===== Material shown =====
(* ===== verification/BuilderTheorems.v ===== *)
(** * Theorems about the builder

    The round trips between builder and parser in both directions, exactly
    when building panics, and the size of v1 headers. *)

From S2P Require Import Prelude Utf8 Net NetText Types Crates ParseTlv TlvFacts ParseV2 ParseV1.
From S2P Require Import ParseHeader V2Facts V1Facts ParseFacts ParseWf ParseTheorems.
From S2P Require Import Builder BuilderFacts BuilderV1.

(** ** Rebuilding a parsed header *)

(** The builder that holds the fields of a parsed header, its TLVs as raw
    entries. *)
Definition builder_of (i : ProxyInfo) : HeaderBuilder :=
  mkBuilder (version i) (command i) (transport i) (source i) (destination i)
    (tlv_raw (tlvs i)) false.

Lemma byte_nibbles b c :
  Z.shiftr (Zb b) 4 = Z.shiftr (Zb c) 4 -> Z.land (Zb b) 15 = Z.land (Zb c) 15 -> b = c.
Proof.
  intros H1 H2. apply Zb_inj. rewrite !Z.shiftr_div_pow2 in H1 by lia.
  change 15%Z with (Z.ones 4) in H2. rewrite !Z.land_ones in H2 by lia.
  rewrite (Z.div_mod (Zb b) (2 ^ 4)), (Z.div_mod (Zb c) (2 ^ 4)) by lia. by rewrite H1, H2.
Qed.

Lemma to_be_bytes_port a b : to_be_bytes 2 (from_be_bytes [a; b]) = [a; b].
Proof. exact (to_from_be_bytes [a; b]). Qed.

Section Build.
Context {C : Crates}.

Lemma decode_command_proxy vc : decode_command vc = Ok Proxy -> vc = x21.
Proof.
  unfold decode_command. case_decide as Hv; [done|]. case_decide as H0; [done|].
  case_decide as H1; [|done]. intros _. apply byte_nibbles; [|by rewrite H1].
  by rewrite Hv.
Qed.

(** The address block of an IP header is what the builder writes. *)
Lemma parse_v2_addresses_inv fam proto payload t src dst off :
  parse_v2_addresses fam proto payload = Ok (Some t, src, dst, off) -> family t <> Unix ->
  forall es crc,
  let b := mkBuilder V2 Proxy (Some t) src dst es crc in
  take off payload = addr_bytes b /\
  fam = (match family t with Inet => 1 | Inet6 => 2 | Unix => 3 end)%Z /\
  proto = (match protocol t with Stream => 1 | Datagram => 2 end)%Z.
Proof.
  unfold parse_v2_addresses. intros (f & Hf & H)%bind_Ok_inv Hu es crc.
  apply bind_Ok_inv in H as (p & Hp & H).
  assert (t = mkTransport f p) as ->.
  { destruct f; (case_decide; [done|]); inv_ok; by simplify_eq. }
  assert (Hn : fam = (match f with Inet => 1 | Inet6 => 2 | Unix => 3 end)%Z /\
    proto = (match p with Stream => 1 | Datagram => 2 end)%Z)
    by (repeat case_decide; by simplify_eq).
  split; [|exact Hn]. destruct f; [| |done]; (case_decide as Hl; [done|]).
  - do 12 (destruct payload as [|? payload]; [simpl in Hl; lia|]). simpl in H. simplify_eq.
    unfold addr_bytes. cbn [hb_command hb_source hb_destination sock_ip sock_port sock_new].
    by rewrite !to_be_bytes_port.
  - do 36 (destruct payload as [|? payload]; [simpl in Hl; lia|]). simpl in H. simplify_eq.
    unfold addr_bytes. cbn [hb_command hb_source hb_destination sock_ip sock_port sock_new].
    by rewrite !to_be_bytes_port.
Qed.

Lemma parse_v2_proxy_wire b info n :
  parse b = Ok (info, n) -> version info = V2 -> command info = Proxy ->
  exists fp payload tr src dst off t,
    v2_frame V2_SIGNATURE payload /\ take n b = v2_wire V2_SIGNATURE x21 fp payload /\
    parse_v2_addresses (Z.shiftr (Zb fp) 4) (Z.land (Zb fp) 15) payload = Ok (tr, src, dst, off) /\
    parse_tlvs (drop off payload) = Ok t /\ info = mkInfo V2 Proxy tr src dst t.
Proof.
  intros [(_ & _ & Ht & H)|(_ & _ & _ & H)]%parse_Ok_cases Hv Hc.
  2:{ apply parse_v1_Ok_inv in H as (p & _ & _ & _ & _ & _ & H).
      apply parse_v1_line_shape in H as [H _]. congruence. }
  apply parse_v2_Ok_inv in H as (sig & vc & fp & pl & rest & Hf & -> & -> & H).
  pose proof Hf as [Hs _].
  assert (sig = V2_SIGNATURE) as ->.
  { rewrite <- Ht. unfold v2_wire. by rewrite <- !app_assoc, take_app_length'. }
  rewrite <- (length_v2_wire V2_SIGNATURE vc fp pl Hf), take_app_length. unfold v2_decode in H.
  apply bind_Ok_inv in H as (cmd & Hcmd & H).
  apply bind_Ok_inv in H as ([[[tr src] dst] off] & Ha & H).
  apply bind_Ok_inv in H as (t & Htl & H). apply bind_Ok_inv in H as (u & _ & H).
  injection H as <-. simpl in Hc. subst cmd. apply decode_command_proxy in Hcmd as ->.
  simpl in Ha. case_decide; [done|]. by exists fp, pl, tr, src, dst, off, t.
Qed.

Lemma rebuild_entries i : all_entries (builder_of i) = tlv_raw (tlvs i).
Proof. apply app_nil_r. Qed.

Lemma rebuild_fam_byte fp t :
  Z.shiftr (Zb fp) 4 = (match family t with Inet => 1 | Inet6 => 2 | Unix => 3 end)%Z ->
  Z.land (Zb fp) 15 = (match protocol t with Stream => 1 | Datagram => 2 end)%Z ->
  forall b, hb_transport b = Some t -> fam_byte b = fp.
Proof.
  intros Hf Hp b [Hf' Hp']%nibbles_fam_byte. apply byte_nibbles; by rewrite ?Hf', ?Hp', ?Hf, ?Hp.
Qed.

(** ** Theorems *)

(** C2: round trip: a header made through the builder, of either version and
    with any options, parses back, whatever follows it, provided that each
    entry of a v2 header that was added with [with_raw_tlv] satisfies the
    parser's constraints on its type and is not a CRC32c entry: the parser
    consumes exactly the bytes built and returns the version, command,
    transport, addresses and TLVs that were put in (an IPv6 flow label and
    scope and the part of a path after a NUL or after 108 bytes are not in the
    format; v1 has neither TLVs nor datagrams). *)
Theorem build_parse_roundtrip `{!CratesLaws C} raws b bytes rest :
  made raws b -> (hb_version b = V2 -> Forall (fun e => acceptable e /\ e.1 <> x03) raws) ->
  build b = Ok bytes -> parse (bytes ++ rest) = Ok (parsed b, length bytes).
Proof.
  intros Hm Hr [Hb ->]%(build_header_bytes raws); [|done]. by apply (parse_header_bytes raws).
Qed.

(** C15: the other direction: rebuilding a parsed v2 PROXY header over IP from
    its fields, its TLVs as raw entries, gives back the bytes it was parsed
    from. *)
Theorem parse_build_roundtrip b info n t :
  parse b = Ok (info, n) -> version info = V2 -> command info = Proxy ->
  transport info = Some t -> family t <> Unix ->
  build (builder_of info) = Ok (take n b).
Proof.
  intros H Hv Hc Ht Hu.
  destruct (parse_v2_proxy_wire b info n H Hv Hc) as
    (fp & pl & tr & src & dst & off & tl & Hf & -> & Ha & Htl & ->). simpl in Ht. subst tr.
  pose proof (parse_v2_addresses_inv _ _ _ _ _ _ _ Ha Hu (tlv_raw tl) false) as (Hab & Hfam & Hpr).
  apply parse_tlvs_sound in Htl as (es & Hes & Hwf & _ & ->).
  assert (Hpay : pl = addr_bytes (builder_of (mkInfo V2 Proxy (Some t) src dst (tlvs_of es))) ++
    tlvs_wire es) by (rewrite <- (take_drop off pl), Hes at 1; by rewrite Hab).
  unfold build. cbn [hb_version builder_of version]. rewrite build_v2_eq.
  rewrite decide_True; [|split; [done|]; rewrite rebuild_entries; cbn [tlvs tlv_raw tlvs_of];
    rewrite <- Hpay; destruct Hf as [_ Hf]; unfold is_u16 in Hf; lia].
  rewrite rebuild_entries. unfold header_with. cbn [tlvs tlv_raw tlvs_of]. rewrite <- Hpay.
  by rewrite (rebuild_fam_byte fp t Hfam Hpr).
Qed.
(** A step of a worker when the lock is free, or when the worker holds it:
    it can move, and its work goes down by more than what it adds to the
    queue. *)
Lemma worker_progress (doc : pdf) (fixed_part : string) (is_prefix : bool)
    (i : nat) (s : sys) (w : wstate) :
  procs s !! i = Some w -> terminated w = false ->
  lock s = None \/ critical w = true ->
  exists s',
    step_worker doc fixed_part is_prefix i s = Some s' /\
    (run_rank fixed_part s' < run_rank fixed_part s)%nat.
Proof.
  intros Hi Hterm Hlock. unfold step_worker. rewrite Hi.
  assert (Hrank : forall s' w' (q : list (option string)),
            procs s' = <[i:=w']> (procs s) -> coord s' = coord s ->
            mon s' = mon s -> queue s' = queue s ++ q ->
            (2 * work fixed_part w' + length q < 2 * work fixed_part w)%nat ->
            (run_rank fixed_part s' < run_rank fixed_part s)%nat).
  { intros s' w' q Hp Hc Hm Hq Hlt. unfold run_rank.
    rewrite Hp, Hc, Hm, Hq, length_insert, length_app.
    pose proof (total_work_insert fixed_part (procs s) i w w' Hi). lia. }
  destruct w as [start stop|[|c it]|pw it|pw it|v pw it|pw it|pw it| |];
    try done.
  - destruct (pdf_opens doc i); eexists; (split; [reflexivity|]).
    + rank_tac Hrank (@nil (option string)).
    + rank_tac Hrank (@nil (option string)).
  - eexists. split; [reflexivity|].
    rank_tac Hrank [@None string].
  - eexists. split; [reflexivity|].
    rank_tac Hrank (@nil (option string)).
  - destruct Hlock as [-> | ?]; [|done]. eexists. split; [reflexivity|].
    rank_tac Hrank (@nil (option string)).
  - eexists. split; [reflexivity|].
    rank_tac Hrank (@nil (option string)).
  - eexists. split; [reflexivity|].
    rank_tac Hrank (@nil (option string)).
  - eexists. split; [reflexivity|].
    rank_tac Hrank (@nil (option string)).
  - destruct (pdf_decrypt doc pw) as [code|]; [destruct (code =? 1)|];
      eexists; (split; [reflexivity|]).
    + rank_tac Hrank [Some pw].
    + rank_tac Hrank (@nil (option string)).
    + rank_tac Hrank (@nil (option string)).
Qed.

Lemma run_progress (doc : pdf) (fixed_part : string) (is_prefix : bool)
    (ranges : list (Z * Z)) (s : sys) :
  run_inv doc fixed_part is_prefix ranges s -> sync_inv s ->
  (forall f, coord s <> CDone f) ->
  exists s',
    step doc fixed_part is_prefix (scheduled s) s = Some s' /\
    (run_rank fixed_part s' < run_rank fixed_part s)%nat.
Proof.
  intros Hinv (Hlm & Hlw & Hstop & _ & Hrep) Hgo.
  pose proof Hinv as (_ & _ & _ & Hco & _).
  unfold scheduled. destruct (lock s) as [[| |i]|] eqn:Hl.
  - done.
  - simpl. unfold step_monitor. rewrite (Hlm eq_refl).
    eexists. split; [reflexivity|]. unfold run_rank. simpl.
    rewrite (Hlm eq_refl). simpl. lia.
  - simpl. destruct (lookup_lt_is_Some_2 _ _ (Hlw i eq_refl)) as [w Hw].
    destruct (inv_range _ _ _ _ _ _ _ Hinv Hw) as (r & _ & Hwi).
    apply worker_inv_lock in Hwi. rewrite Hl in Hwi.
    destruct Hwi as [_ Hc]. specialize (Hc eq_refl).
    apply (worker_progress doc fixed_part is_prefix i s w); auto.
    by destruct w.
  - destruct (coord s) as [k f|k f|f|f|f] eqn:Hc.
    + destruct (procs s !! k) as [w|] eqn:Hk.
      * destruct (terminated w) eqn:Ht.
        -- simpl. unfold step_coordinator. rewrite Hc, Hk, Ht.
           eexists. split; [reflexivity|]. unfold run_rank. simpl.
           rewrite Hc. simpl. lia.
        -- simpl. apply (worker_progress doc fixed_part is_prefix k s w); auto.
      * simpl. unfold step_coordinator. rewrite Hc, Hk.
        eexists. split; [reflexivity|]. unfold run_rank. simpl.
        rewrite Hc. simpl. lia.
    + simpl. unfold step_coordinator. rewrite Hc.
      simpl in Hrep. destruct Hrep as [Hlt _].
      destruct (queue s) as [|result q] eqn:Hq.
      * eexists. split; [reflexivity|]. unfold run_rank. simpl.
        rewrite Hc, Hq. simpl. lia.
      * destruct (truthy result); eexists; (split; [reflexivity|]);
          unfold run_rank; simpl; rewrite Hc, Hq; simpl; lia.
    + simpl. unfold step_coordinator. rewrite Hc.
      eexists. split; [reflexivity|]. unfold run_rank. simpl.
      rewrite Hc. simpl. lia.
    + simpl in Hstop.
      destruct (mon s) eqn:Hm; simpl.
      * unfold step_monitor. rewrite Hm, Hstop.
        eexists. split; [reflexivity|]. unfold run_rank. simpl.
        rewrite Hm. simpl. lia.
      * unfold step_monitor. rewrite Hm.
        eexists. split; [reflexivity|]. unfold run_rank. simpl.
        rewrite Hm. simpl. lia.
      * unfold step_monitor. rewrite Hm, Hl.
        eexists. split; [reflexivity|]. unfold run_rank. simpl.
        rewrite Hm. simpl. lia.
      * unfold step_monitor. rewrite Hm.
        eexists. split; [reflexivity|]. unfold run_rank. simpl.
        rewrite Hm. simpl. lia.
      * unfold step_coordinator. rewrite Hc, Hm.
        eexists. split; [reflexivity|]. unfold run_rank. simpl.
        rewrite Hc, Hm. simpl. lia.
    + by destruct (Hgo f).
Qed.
=====
» **Work request**:
From the records, copy every line that has the string "parser" in it.

» **Response area**:
    The round trips between builder and parser in both directions, exactly
    parser's constraints on its type and is not a CRC32c entry: the parser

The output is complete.